ACTIVITY - In the records below, count every line containing "VRef". Reply with the number only.

* * *

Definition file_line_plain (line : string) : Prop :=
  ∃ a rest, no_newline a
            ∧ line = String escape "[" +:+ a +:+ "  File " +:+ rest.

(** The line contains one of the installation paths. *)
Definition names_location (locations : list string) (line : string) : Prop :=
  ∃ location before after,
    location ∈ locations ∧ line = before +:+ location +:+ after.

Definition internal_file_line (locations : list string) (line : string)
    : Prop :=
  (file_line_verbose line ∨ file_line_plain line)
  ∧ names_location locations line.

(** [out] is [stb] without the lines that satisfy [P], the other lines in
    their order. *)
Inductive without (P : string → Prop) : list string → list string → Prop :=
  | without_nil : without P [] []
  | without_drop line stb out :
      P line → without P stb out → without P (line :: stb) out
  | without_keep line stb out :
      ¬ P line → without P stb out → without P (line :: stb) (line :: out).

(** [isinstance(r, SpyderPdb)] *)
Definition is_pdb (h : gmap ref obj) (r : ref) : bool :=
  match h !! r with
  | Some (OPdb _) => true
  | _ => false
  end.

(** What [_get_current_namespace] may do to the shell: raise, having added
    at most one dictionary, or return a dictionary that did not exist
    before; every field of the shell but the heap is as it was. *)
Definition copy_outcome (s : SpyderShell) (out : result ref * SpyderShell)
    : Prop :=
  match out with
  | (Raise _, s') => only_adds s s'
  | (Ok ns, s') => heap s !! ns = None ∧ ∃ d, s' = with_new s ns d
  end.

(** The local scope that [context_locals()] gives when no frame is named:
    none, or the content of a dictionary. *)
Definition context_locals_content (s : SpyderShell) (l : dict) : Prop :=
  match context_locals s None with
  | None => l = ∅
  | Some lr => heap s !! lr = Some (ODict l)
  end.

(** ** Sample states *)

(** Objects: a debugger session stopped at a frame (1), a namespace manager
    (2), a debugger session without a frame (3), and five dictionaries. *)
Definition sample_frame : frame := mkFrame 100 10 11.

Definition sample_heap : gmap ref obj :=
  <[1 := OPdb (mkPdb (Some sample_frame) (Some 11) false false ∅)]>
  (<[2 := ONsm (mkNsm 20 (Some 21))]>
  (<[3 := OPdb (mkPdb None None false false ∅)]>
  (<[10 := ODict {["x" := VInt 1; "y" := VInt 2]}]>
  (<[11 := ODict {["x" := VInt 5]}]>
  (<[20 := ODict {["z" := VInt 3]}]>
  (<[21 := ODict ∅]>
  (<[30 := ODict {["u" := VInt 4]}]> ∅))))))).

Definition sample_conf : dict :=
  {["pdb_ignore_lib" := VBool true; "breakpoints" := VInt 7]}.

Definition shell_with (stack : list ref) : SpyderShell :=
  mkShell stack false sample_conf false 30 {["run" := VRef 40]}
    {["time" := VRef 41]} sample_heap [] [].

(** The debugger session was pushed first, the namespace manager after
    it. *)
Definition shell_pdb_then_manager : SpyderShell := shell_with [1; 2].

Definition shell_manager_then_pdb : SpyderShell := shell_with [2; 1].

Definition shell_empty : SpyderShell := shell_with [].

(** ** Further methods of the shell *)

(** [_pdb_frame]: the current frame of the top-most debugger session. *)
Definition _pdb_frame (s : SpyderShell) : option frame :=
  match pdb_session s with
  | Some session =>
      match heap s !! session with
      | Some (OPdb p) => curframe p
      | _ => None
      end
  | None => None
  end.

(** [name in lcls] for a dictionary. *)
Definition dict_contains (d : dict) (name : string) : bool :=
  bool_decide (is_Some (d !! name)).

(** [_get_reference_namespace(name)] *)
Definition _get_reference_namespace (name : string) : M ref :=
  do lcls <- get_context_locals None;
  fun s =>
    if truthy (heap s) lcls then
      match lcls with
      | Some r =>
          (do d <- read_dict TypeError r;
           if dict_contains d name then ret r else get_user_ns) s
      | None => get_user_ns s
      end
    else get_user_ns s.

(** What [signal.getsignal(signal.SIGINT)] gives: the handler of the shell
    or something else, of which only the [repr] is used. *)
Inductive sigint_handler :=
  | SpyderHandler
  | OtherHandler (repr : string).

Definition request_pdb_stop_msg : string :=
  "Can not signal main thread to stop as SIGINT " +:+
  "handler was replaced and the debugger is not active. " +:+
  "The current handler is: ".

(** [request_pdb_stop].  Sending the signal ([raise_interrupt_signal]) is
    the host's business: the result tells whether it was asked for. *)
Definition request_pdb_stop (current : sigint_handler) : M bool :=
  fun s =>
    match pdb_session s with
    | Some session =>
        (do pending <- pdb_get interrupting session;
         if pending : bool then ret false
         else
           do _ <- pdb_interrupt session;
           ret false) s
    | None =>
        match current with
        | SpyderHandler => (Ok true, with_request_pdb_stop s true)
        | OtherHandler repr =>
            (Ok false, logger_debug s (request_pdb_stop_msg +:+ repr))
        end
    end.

* * *

RESPONSE AREA - 2